• _EXERCISE_
In the entries below, find the line containing "(** * Edumax" and the line containing "described by [pdfSchema])". Copy those two lines and everything between them exactly, and only that.
>>>
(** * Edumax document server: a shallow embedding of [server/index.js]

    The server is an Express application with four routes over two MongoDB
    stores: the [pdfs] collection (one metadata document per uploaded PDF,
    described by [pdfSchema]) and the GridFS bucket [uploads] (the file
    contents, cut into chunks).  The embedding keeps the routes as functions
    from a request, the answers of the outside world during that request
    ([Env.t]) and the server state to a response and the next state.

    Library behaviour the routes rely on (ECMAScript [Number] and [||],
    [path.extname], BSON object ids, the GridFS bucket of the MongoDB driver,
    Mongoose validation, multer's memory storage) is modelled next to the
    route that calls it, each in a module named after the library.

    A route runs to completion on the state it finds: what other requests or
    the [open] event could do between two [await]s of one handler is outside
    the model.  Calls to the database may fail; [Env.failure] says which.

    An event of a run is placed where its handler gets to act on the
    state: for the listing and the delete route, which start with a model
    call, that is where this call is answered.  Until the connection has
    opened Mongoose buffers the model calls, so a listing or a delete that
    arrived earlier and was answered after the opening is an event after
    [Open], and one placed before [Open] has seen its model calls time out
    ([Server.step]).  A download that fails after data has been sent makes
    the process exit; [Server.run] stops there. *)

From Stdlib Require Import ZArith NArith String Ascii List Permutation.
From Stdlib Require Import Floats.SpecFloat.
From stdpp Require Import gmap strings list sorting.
<<<
>>>
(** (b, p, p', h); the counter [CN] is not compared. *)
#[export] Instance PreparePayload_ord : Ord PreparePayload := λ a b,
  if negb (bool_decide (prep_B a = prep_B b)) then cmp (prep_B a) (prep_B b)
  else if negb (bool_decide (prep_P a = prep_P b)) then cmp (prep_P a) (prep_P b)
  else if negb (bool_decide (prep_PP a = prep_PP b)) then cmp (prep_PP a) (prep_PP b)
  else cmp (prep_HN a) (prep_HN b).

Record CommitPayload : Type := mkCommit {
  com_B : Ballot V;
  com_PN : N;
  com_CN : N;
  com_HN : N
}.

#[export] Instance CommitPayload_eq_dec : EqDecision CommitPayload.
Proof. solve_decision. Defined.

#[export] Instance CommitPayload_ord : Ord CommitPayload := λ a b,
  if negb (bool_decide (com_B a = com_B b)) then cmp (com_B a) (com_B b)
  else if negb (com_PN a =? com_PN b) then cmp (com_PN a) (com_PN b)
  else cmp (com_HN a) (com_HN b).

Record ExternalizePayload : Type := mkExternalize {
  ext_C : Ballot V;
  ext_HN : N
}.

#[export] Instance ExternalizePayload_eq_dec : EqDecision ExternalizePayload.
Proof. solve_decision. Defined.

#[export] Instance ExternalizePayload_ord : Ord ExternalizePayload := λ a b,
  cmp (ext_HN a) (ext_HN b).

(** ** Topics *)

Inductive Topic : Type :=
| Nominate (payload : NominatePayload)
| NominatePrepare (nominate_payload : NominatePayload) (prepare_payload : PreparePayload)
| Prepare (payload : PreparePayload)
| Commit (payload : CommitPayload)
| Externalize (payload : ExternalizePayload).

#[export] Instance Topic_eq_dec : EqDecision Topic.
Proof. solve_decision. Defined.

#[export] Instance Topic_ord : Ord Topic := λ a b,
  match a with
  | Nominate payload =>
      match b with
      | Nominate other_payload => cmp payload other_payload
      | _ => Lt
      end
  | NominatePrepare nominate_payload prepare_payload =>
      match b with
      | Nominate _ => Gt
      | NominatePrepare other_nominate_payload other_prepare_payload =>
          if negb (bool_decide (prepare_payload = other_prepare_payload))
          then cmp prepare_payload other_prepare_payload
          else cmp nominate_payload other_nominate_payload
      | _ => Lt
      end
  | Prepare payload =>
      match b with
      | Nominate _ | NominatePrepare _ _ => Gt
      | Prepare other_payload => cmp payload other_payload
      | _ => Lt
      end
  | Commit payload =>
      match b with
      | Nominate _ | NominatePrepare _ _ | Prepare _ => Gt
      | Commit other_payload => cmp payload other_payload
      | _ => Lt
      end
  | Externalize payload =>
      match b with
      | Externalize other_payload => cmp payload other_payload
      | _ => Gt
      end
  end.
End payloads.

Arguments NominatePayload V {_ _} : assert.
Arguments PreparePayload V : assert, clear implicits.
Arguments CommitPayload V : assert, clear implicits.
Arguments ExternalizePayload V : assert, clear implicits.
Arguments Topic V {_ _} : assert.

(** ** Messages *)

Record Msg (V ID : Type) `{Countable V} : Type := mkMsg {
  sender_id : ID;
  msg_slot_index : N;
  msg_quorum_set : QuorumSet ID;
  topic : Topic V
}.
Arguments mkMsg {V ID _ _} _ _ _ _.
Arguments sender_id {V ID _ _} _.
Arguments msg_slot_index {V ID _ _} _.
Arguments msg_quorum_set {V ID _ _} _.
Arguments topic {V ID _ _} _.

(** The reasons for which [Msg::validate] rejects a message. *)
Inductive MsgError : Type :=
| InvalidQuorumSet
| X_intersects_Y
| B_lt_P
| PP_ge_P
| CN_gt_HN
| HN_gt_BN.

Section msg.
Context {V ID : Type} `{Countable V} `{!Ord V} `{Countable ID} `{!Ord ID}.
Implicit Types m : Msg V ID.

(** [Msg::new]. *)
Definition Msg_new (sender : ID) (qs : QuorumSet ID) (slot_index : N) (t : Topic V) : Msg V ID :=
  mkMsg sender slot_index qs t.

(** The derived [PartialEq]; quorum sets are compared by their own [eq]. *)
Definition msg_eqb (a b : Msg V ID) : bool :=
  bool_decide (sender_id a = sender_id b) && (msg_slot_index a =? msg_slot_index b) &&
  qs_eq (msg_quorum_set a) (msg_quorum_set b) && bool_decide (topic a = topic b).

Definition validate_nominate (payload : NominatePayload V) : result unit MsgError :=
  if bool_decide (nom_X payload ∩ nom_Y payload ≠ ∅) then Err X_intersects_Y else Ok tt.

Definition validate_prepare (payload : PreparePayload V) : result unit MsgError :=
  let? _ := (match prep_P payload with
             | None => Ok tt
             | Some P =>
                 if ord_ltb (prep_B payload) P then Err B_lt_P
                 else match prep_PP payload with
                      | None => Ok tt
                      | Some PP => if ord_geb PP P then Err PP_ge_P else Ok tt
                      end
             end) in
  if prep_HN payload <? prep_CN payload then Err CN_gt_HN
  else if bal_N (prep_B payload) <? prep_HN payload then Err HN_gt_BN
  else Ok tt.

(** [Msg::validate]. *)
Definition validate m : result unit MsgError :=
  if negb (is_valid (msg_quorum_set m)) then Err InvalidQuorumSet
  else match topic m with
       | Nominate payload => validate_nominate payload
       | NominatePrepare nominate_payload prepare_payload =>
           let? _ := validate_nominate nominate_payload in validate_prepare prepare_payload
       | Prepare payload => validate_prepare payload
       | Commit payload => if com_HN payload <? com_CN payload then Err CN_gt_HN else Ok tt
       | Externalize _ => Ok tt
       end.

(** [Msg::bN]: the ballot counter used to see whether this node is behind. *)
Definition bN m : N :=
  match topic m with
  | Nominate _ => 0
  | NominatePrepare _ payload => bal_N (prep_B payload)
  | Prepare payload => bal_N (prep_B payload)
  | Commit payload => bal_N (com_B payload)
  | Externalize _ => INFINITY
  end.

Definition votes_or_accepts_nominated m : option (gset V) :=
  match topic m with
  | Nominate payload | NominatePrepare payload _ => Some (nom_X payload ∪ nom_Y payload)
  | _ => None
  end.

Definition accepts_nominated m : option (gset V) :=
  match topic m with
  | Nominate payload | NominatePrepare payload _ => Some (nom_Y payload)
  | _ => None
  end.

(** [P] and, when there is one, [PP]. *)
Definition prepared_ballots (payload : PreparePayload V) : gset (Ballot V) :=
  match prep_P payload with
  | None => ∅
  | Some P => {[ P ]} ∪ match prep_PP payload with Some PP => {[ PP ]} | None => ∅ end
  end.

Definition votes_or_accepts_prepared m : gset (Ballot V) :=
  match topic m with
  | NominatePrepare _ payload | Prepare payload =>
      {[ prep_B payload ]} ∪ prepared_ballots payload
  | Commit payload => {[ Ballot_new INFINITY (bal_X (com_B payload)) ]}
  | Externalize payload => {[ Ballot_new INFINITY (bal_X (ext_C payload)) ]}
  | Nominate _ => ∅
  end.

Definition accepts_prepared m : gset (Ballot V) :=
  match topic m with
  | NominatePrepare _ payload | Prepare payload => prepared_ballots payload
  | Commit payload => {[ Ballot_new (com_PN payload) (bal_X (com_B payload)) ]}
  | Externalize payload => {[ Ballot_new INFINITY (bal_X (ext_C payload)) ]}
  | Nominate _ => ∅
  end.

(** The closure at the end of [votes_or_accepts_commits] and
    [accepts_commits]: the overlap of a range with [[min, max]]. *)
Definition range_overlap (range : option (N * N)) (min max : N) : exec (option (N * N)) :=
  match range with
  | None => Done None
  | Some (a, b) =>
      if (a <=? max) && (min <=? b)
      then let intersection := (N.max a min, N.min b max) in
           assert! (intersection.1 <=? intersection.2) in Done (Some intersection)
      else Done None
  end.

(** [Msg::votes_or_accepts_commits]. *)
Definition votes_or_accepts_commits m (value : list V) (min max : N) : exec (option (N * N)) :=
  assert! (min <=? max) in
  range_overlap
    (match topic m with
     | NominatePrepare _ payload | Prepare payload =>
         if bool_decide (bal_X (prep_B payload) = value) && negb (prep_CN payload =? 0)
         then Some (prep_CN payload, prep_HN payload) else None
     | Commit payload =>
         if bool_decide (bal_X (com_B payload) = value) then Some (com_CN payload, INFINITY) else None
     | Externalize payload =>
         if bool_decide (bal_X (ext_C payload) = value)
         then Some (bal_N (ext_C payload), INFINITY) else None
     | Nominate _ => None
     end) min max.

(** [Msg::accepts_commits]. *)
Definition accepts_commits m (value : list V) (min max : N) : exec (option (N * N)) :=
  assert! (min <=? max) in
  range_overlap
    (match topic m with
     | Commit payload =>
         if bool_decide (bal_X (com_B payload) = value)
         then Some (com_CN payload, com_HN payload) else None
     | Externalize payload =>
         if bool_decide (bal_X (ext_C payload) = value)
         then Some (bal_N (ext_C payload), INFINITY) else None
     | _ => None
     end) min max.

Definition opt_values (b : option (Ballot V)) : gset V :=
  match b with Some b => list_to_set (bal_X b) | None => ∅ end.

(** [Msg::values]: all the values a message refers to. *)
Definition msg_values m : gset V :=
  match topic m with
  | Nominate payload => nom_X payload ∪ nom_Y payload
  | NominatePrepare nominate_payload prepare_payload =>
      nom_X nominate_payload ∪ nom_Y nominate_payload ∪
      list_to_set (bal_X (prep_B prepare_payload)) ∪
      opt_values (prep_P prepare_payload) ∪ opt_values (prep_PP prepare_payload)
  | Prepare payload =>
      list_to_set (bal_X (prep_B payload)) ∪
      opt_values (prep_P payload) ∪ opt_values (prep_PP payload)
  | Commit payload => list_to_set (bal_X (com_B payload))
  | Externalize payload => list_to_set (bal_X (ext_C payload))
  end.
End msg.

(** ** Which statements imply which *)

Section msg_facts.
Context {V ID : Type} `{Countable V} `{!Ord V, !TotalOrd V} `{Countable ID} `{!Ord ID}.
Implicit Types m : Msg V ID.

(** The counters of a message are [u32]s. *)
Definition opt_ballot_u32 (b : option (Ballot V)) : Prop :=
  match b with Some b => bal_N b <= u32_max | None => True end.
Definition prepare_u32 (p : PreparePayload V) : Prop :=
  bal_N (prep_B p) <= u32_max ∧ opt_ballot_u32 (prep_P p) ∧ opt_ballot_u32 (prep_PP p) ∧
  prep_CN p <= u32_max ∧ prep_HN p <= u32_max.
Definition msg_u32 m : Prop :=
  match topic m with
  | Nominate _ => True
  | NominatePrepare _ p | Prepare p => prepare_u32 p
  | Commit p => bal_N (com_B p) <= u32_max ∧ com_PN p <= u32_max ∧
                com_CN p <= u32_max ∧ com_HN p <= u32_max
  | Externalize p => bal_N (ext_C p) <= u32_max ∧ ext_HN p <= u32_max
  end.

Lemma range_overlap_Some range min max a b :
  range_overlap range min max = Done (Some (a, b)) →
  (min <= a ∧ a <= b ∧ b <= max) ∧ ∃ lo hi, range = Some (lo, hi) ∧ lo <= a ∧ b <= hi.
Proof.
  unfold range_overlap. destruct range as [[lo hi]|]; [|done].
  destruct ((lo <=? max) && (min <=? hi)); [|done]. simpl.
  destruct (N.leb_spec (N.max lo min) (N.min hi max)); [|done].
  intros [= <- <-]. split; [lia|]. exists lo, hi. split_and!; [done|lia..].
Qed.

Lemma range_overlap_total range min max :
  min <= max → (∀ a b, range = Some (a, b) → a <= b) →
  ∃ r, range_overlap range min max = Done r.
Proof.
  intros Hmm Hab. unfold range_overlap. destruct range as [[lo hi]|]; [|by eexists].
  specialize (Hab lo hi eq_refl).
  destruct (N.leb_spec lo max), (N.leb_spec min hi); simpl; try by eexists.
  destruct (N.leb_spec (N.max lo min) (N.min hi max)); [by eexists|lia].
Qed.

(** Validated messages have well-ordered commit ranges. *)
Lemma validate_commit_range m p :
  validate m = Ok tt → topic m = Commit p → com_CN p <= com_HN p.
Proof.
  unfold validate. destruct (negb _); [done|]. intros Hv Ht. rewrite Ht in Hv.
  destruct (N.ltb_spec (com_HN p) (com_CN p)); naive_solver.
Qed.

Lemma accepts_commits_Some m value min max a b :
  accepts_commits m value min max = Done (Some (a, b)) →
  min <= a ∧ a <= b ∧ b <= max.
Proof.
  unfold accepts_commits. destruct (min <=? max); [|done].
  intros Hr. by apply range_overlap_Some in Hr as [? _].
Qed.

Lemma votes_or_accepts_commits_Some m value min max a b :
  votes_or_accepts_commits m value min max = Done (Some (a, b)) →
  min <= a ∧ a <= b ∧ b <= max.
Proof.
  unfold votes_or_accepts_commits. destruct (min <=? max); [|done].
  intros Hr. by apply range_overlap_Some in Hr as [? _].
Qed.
<<<
• _OUTPUT FOR THIS EXERCISE_
(** * Edumax document server: a shallow embedding of [server/index.js]

    The server is an Express application with four routes over two MongoDB
    stores: the [pdfs] collection (one metadata document per uploaded PDF,
    described by [pdfSchema]) and the GridFS bucket [uploads] (the file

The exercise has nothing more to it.